*** Material for this exercise ***

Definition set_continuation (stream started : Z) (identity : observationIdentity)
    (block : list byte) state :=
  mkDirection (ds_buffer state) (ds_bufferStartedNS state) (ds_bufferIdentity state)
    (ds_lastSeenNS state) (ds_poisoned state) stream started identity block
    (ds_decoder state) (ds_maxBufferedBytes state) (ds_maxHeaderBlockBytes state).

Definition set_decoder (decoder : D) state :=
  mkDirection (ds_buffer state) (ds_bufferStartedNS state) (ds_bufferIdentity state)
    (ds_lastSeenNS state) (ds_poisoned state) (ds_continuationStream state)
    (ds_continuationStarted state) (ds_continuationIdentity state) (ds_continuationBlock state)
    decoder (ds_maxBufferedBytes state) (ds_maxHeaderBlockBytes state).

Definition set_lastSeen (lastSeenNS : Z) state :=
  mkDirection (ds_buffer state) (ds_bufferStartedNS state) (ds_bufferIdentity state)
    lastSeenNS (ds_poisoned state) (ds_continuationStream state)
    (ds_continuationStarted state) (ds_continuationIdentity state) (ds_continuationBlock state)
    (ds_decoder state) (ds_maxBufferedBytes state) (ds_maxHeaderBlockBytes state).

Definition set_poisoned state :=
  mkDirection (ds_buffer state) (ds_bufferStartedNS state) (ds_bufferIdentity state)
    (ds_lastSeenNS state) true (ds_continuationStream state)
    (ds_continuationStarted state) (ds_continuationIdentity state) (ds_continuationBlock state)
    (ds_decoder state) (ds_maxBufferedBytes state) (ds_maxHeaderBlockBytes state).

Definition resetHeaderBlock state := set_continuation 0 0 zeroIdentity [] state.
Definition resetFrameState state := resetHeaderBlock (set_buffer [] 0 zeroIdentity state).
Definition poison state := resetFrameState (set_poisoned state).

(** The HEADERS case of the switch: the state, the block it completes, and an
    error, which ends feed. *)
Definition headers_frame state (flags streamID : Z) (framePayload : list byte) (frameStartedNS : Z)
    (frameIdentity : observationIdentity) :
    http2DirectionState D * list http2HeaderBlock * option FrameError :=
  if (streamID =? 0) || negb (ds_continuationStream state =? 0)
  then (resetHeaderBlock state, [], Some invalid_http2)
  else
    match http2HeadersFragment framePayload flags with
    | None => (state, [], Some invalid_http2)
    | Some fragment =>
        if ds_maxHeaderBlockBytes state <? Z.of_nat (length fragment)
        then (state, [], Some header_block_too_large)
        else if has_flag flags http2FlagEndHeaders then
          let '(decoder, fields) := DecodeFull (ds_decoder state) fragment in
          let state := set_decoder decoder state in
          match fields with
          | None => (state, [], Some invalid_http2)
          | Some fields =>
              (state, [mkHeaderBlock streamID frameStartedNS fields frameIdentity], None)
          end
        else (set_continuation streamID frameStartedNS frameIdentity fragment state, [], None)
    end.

*** End of Material for this exercise ***
*** Material for this exercise ***

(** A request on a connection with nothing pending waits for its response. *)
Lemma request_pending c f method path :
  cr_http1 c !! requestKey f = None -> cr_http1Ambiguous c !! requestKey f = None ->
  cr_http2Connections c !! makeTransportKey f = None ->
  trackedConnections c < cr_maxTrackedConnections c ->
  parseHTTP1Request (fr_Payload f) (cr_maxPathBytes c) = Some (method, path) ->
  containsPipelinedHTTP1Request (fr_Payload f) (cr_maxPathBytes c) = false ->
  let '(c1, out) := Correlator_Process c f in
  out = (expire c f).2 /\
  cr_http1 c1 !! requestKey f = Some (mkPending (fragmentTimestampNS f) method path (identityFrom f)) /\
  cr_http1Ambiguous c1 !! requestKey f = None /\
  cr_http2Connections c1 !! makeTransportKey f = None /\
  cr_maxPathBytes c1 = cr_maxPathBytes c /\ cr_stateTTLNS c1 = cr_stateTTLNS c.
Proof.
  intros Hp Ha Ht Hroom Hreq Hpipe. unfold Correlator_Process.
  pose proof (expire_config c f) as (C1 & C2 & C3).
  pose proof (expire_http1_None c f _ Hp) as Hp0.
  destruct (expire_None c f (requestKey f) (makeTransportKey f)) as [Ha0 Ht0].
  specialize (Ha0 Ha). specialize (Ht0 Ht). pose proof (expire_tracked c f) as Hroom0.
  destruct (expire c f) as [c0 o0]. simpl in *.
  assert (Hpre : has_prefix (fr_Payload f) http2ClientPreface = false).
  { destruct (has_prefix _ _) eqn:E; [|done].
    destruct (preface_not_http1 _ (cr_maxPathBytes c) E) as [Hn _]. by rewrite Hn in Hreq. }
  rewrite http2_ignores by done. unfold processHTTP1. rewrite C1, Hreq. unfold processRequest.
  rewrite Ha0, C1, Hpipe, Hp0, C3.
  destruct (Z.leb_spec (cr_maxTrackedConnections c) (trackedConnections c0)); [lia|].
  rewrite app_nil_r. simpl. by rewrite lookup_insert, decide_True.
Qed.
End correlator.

*** End of Material for this exercise ***

Directions: Beginning at the line above that contains "Definition set_continuation (stream", return each line exactly through the line that contains "Definition set_lastSeen (lastSeenNS", and no others.

Written answer:
Definition set_continuation (stream started : Z) (identity : observationIdentity)
    (block : list byte) state :=
  mkDirection (ds_buffer state) (ds_bufferStartedNS state) (ds_bufferIdentity state)
    (ds_lastSeenNS state) (ds_poisoned state) stream started identity block
    (ds_decoder state) (ds_maxBufferedBytes state) (ds_maxHeaderBlockBytes state).

Definition set_decoder (decoder : D) state :=
  mkDirection (ds_buffer state) (ds_bufferStartedNS state) (ds_bufferIdentity state)
    (ds_lastSeenNS state) (ds_poisoned state) (ds_continuationStream state)
    (ds_continuationStarted state) (ds_continuationIdentity state) (ds_continuationBlock state)
    decoder (ds_maxBufferedBytes state) (ds_maxHeaderBlockBytes state).

Definition set_lastSeen (lastSeenNS : Z) state :=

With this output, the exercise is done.